Он, пожилой, даже престарелый мужчина, приезжает погостить к своей дочери, старой деве, которая живет чуть ли ни на окраине городишки. Она рассказывает отцу о том, что по ее мнению к соседке в доме напротив ходят клиенты, поскольку они появляются ежедневно и достаточно часто. Посему ей кажется, что соседка проститутка. Из-за избытка времени герой рассказа этого становится наблюдателем за теми, кто оказывается у двери соседки, которая никогда за нее не выходит. И только тогда, когда один из тех, кто стучался к ней, пробует поджечь ее дверь, мужчина считает своим долгом предупредить неизвестную ему женщину о том, что ей грозит опасность. Выяснилась, что она тоже в достаточном возрасте, как и ее посетитель, что она не проститутка, а торговка наркотиками, к которой не стесняется приходить и местный полицейский за пакетиком отравы. Что в ее жизни тоже была любовь, но ее мужчина выстрелил в голову тогда девушки из ружья, из-за чего один глаз ее выглядит вытаращенным и уродливым (таково объяснение названия «Дверь в глазу», но не только). Как-то к разговору о любви мужчина вдруг вспоминает достаточно неприличный эпизод из своей молодости: он среди других насиловал в одном из германских городов немецкую девушку – подростка (явная соотнесенность с рассказом о мальчике в парке аттракционов и девочкой у реки). Несомненно, что здесь, в этой неоднозначной, но без дидактики описанной сценке, естествен стиль Уэллса Тауэра – любовь старой девы, пожилой барыги, рассказчика и тех, у кого она не сложилась, из-за чего они глушат себя наркотиками. Важно иметь в виду, что одно так безыскусно и просто внешне переплетается одно с другим, что возникает ощущение достоверности и хорошей литературы одновременно.
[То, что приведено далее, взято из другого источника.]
Lemma world_step_guard_step w w' : world_step w w' -> guard_step w w'.
Proof.
  intros [m c w0|m d w0|m d w0].
  - destruct c as [d|d|n|peer]; cbn [run_call].
    + apply guard_step_keeps with (w' := w0); [apply guard_step_refl|].
      match goal with |- guard (?c m w0).2 = _ =>
        assert (keeps (fun _ => guard) c) as Hk end.
      { frame. apply encrypt_guard. }
      apply Hk.
    + apply decrypt_guard_step.
    + apply guard_step_keeps with (w' := w0); [apply guard_step_refl|].
      match goal with |- guard (?c m w0).2 = _ =>
        assert (keeps (fun _ => guard) c) as Hk end.
      { unfold incr_user_tcp_num. frame; reflexivity. }
      apply Hk.
    + apply guard_step_keeps with (w' := w0); [apply guard_step_refl|].
      match goal with |- guard (?c m w0).2 = _ =>
        assert (keeps (fun _ => guard) c) as Hk end.
      { unfold record_user_ip. frame; reflexivity. }
      apply Hk.
  - apply find_access_user_guard_step.
  - apply init_guard_step.
Qed.

End ReplayGuard.

Section ReplaySafety.

Context `{CS : Ciphers} `{RG : BloomFilter} {SND : BloomFilterSound}.

Implicit Types (m : CipherMan) (w : World) (u : ref) (d data : bytes).

Lemma guard_step_mono w w' s :
  guard_step w w' ->
  bf_contains s (bf w) = true -> bf_contains s (bf w') = true.
Proof.
  intros [H|(t & _ & Hb & _)] Hs.
  - unfold guard in H. injection H as -> _. exact Hs.
  - rewrite Hb. apply bf_contains_mono. exact Hs.
Qed.

Lemma guard_step_ok w w' : guard_step w w' -> guard_ok w -> guard_ok w'.
Proof.
  intros [H|(s & Hs & Hb & Hi)] [Hnd Hin].
  - unfold guard in H. injection H as Hb Hi. unfold guard_ok.
    rewrite Hb, Hi. split; assumption.
  - unfold guard_ok. rewrite Hb, Hi. split.
    + constructor; [|exact Hnd]. intros Hmem.
      apply list_elem_of_In, Hin in Hmem. congruence.
    + intros t [<-|Ht].
      * apply bf_contains_add.
      * apply bf_contains_mono, Hin, Ht.
Qed.

Lemma later_mono w w' s :
  later w w' -> bf_contains s (bf w) = true -> bf_contains s (bf w') = true.
Proof.
  induction 1 as [|w1 w2 w3 Hstep _ IH]; [tauto|].
  intros Hs. apply IH. eapply guard_step_mono; [|exact Hs].
  apply world_step_guard_step. exact Hstep.
Qed.

Lemma later_ok w w' : later w w' -> guard_ok w -> guard_ok w'.
Proof.
  induction 1 as [|w1 w2 w3 Hstep _ IH]; [tauto|].
  intros Hok. apply IH. eapply guard_step_ok; [|exact Hok].
  apply world_step_guard_step. exact Hstep.
Qed.

(** The Replay Guard contains the salt of every blob identification has
    processed, whether identification succeeded, failed or raised. *)
Lemma find_access_user_burns_salt d m w :
  bf_contains (salt_of m d) (bf (_find_access_user d m w).2) = true.
Proof.
  destruct (bf_contains (salt_of m d) (bf w)) eqn:Hs.
  - rewrite find_access_user_replay by exact Hs. exact Hs.
  - rewrite find_access_user_fresh by exact Hs.
    match goal with |- context [find_loop ?a ?b ?c ?x ?y] =>
      pose proof (find_loop_guard a b c x y) as Hg;
      destruct (find_loop a b c x y) as [[[cnt|e] m'] w'] end;
      cbn [fst snd] in *; unfold guard in Hg; cbn in Hg;
      injection Hg as Hb _; cbn [bf logged set_log]; rewrite Hb;
      apply bf_contains_add.
Qed.

(** C1: once [_find_access_user] has processed a blob with salt [s] (in any
    session [m1], with any result), every later identification (in any
    session [m2], after any number of calls of any sessions) of a blob with
    the same salt raises the replay error right after the Replay Guard
    lookup: no trial decryption, no insertion.  And in a process that
    started with an empty log, no salt is inserted twice. *)
Theorem replayed_salt_is_rejected :
  (forall m1 d1 w0 w m2 d2,
     later (_find_access_user d1 m1 w0).2 w ->
     salt_of m2 d2 = salt_of m1 d1 ->
     _find_access_user d2 m2 w
     = (Raise (RuntimeError RepeatedSalt), m2,
        logged (BfContains (salt_of m2 d2)) w)
     /\ trials (log (_find_access_user d2 m2 w).2) = trials (log w)
     /\ inserted (log (_find_access_user d2 m2 w).2) = inserted (log w)
     /\ bf (_find_access_user d2 m2 w).2 = bf w)
  /\ (forall w0 w,
        log w0 = [] -> later w0 w -> NoDup (inserted (log w))).
Proof.
  split.
  - intros m1 d1 w0 w m2 d2 Hl Hs.
    assert (Hc : bf_contains (salt_of m2 d2) (bf w) = true).
    { rewrite Hs. eapply later_mono; [exact Hl|].
      apply find_access_user_burns_salt. }
    rewrite find_access_user_replay by exact Hc. repeat split.
  - intros w0 w H0 Hl.
    apply (later_ok w0 w Hl). unfold guard_ok. rewrite H0. split.
    + constructor.
    + intros s [].
Qed.

End ReplaySafety.

(** ** Sessions *)

Section Sessions.

Context `{CS : Ciphers} `{RG : BloomFilter}.

Implicit Types (m : CipherMan) (w : World) (u : ref) (d data : bytes).

(** *** What the methods leave unchanged *)

Lemma traffic_update_user (f : User.t -> User.t) u u0 w :
  (forall o, User.upload_traffic (f o) = User.upload_traffic o
             /\ User.download_traffic (f o) = User.download_traffic o) ->
  traffic u (set_users (<[u0 := f (users w !!! u0)]> (users w)) w) = traffic u w.
Proof.
  intros Hf. unfold traffic. cbn [users set_users NETWORK_TRANSMIT_BYTES].
  destruct (decide (u0 = u)) as [->|Hne].
  - rewrite lookup_total_insert_eq. destruct (Hf (users w !!! u)) as [-> ->].
    reflexivity.
  - rewrite lookup_total_insert_ne by exact Hne. reflexivity.
Qed.
(** X9: [place_conditional_order] checks before it sends, and its three
    assertions decide the call in their order.  An order type other than
    [stop], [takeProfit] and [trailingStop] fails the first, which has no
    message; a [stop] or a [takeProfit] without a trigger price fails the
    second; a [trailingStop] with a trigger price or without a trail value
    fails the third; each time nothing is sent.  A [stop] or a [takeProfit]
    with a trigger price is one POST of eight members, the trigger price
    among them and, last, [orderPrice], which is the limit price or, when
    none was given, [null].  A [trailingStop] with a trail value and no
    trigger price is one POST of seven members, the trail value among them
    and neither [triggerPrice] nor [orderPrice]: a limit price given with
    it is dropped. *)
Theorem place_conditional_order_validation (self : FtxClient) (market side : string)
        (size : Q) (order_type : string) (limit_price : option Q) (reduce_only cancel : bool)
        (triggerPrice trailValue : option Q) (w : World) :
  let run := place_conditional_order self market side size order_type limit_price
                                     reduce_only cancel triggerPrice trailValue w in
  let refused msg := run = (Done (Raise (AssertionError msg)), w) in
  let posted d :=
    run = slow_down (_post self "conditional_orders" (Some d)) w
    /\ exists p took reply tail,
        trace (snd run) = trace w ++ Http (now w) p took reply :: tail
        /\ (tail = [] \/ exists secs, tail = [Sleep secs])
        /\ p_method p = "POST"
        /\ path_url p = "/api/conditional_orders"
        /\ body p = Some (Text.utf8 (dumps d)) in
  if one_of order_type ["stop"; "takeProfit"]
  then match triggerPrice with
       | Some trigger =>
           posted [("market", SStr market);
                   ("side", SStr side);
                   ("triggerPrice", SFloat trigger);
                   ("size", SFloat size);
                   ("reduceOnly", SBool reduce_only);
                   ("type", SStr order_type);
                   ("cancelLimitOnTrigger", SBool cancel);
                   ("orderPrice", match limit_price with
                                  | Some limit => SFloat limit
                                  | None => SNone
                                  end)]
       | None => refused "Need trigger prices for stop losses and take profits"
       end
  else if String.eqb order_type "trailingStop"
  then match triggerPrice, trailValue with
       | None, Some trail =>
           posted [("market", SStr market);
                   ("side", SStr side);
                   ("trailValue", SFloat trail);
                   ("size", SFloat size);
                   ("reduceOnly", SBool reduce_only);
                   ("type", SStr order_type);
                   ("cancelLimitOnTrigger", SBool cancel)]
       | _, _ => refused "Trailing stops need a trail value and cannot take a trigger price"
       end
  else refused "".
Proof.
  intros run refused posted.
  assert (Hposted : forall d, run = slow_down (_post self "conditional_orders" (Some d)) w ->
                              posted d).
  { intros d Hrun. split; [exact Hrun |]. rewrite Hrun. unfold _post.
    destruct (throttled_request_trace self POST "conditional_orders" None (Some d) w)
      as [took [reply [tail [Htrace Htail]]]].
    eexists _, took, reply, tail. split; [exact Htrace |]. split; [exact Htail |].
    split; [reflexivity |].
    destruct (wire_body_request self POST "conditional_orders" d (now w)) as [Hpath [Hbody _]].
    split; [exact Hpath | exact Hbody]. }
  subst refused. cbv beta. clearbody posted. subst run.
  unfold place_conditional_order in *. rewrite one_of_kinds in *.
  change (one_of order_type ["trailingStop"])
    with (String.eqb order_type "trailingStop" || false) in *.
  rewrite orb_false_r in *.
  destruct (one_of order_type ["stop"; "takeProfit"]) eqn:Htrig.
  - rewrite (not_both_kinds _ Htrig) in *. cbn [orb andb negb] in *.
    destruct triggerPrice as [trigger |]; cbn [is_none negb orb andb].
    + apply Hposted. destruct limit_price; reflexivity.
    + apply slow_down_raise. reflexivity.
  - destruct (String.eqb order_type "trailingStop") eqn:Htrail; cbn [orb andb negb] in *.
    + destruct triggerPrice as [trigger |]; cbn [is_none negb orb andb].
      * destruct trailValue; apply slow_down_raise; reflexivity.
      * destruct trailValue as [trail |]; cbn [is_none negb].
        -- apply Hposted. reflexivity.
        -- apply slow_down_raise. reflexivity.
    + apply slow_down_raise. reflexivity.
Qed.

(** ** Further properties of the position lookup *)

Lemma get_positions_run (self : FtxClient) (show_avg_price : bool) (w : World) :
  let p := wire self GET "positions" (Some [("showAvgPrice", SBool show_avg_price)]) None
                (now w) in
  let took := fst (server (length (https (trace w))) p) in
  let reply := snd (server (length (https (trace w))) p) in
  let w1 := exchanged p w in
  get_positions self show_avg_price w
  = match answer reply with
    | Return v =>
        (Done (Return v),
         if Qlt_le_dec (now w1 - now w) floor
         then {| now := now w1 + (floor - (now w1 - now w));
                 trace := trace w1 ++ [Sleep (floor - (now w1 - now w))] |}
         else w1)
    | Raise e => (Done (Raise e), w1)
    end.
Proof.
  intros p took reply w1. unfold get_positions, _get.
  pose proof (_request_run self GET "positions"
                (Some [("showAvgPrice", SBool show_avg_price)]) None w) as Hrun.
  cbv zeta in Hrun. fold p in Hrun. fold reply in Hrun. fold w1 in Hrun.
  destruct (answer reply) as [v | e].
  - apply slow_down_return, Hrun.
  - apply slow_down_raise, Hrun.
Qed.


(** X11: the two throttles of [get_position], its own and the one of
    [get_positions] inside it, do not add up.  Whatever the exchange
    replies, the call sends one request, for [positions] with
    [showAvgPrice] written as Python writes a [bool], and sleeps at most
    once, after it; and when it returns it has lasted the floor if the
    round trip was shorter, and the round trip otherwise. *)
Theorem get_position_is_throttled_once (self : FtxClient) (name : string)
        (show_avg_price : bool) (w : World) :
  let run := get_position self name show_avg_price w in
  exists p took reply tail,
    trace (snd run) = trace w ++ Http (now w) p took reply :: tail
    /\ (tail = [] \/ exists secs, tail = [Sleep secs])
    /\ p_method p = "GET"
    /\ path_url p = "/api/positions?showAvgPrice="
                    +:+ (if show_avg_price then "True" else "False")
    /\ (forall x, fst run = Done (Return x) ->
                  ((took < floor)%Q -> (now (snd run) - now w == floor)%Q)
                  /\ ((floor <= took)%Q -> (now (snd run) - now w == took)%Q)).
Proof.
  intros run. subst run.
  set (p := wire self GET "positions" (Some [("showAvgPrice", SBool show_avg_price)]) None
                 (now w)).
  set (took := fst (server (length (https (trace w))) p)).
  set (reply := snd (server (length (https (trace w))) p)).
  assert (Hpath : path_url p = "/api/positions?showAvgPrice="
                               +:+ (if show_avg_price then "True" else "False"))
    by (destruct show_avg_price; reflexivity).
  pose proof (get_positions_run self show_avg_price w) as Hinner. cbv zeta in Hinner.
  fold p in Hinner. fold reply in Hinner.
  assert (Hnow : now (exchanged p w) = (now w + took)%Q) by reflexivity.
  assert (Htrace : trace (exchanged p w) = trace w ++ [Http (now w) p took reply])
    by reflexivity.
  unfold get_position.
  destruct (answer reply) as [v | e].
  - set (w1 := if Qlt_le_dec (now (exchanged p w) - now w) floor
               then {| now := now (exchanged p w) + (floor - (now (exchanged p w) - now w));
                       trace := trace (exchanged p w)
                                ++ [Sleep (floor - (now (exchanged p w) - now w))] |}
               else exchanged p w) in *.
    assert (Hfloor : (floor <= now w1 - now w)%Q).
    { subst w1. destruct (Qlt_le_dec (now (exchanged p w) - now w) floor); cbn [now]; lra. }
    assert (Htail : exists tail, trace w1 = trace w ++ Http (now w) p took reply :: tail
                                 /\ (tail = [] \/ exists secs, tail = [Sleep secs])).
    { subst w1. destruct (Qlt_le_dec (now (exchanged p w) - now w) floor); cbn [trace].
      - eexists. rewrite Htrace, <- app_assoc. split; [reflexivity |].
        right. eexists. reflexivity.
      - exists []. split; [exact Htrace | left; reflexivity]. }
    assert (Hlast : (took < floor -> now w1 - now w == floor)%Q
                    /\ (floor <= took -> now w1 - now w == took)%Q).
    { subst w1. rewrite Hnow.
      destruct (Qlt_le_dec (now w + took - now w) floor); cbn [now]; rewrite ?Hnow;
        split; intros; lra. }
    destruct Htail as [tail [Htail Hshape]].
    destruct (obind (iter v) (first_position name)) as [x | e] eqn:Hfind.
    + assert (Hbody : (let* positions := get_positions self show_avg_price in
                       let* entries := lift (iter positions) in
                       lift (first_position name entries)) w = (Done (Return x), w1)).
      { unfold bind, lift. rewrite Hinner. destruct (iter v); [| discriminate Hfind].
        cbn [obind] in Hfind. rewrite Hfind. reflexivity. }
      rewrite (slow_down_return _ _ _ _ Hbody).
      destruct (Qlt_le_dec (now w1 - now w) floor) as [Hlt | _]; [exfalso; lra |].
      cbn [fst snd]. exists p, took, reply, tail.
      split; [exact Htail |]. split; [exact Hshape |]. split; [reflexivity |].
      split; [exact Hpath |]. intros _ _. exact Hlast.
    + assert (Hbody : (let* positions := get_positions self show_avg_price in
                       let* entries := lift (iter positions) in
                       lift (first_position name entries)) w = (Done (Raise e), w1)).
      { unfold bind, lift. rewrite Hinner. destruct (iter v); cbn [obind] in Hfind.
        - rewrite Hfind. reflexivity.
        - injection Hfind as ->. reflexivity. }
      rewrite (slow_down_raise _ _ _ _ Hbody). cbn [fst snd].
      exists p, took, reply, tail.
      split; [exact Htail |]. split; [exact Hshape |]. split; [reflexivity |].
      split; [exact Hpath |]. intros x Hx. discriminate Hx.
  - assert (Hbody : (let* positions := get_positions self show_avg_price in
                     let* entries := lift (iter positions) in
                     lift (first_position name entries)) w
                    = (Done (Raise e), exchanged p w)).
    { unfold bind. rewrite Hinner. reflexivity. }
    rewrite (slow_down_raise _ _ _ _ Hbody). cbn [fst snd].
    exists p, took, reply, []. split; [exact Htrace |]. split; [left; reflexivity |].
    split; [reflexivity |]. split; [exact Hpath |]. intros x Hx. discriminate Hx.
Qed.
Но не этим описанием хотелось бы завершить разговор о том, что есть книга Тауэра «Дверь в глазу».
Это странная, незамысловатая и почти сразу ясная по возможному финалу миниатюра «Проводники важных энергий». Сын живет отдельно от отца и его новой и уже явно не молодой по возрасту жены. Он хочет строить свою жизнь без отца, встречаясь с ним изредка. Но мачеха позвонила и попросила о встрече, чего молодому человеку не хотелось. Так он провел почти весь день в компании отца, его жены и случайного знакомого, игрока в шахматы. Все выглядит почти, как обычно, как всегда. С единственной и существенной разницей. В конце семейного вечера мачеха героя рассказа исчезает, оставляя его наедине с отцом и его новым другом. Если учесть, что отец персонажа не просто стар, а еще и болен известным расстройством памяти, что было неприятно его сыну и не вызывало ни сочувствия, ни участия, конец рассказа кажется столь же закономерным, сколь заслуженно определенным по содержанию, поскольку от своего страха никто не убежит, как в литературе, так и в жизни. Но Уэллс Тауэр пишет не только об этом, что очевидно, а и родственных отношениях, о заботе о близком человеке, о том, что надо возвращать долги не только деньгами, а и вниманием. И опять – без нравоучительности, без школярской правильности композиции и диалогов, а свободно, искренно, деловито, так сказать, по-американски.
И поэтому совершенно не нужно говорить о том, какой из рассказов «Двери в глазу» американца Тауэра – лучший, хотя бы в названной книге. Они настолько аутентичны его стилю, его манере восприятия реальности, настолько раскованы в авторской манере, что кажутся большими, чем литературным произведением. А открытием реальности настолько, насколько это можно словом. И немного больше.
Как раз поэтому даже такое краткое и вместе с тем достаточно внятное знакомство с литературным творчеством Уэллса Тауэра, нашего современника за океаном, получилось выразительным, емким и, что самое главное, достойным внимания и признательности за знакомство со здорово написанной, переведенной и изданной в формате чуть больше карманного, но в твердой обложке книгой.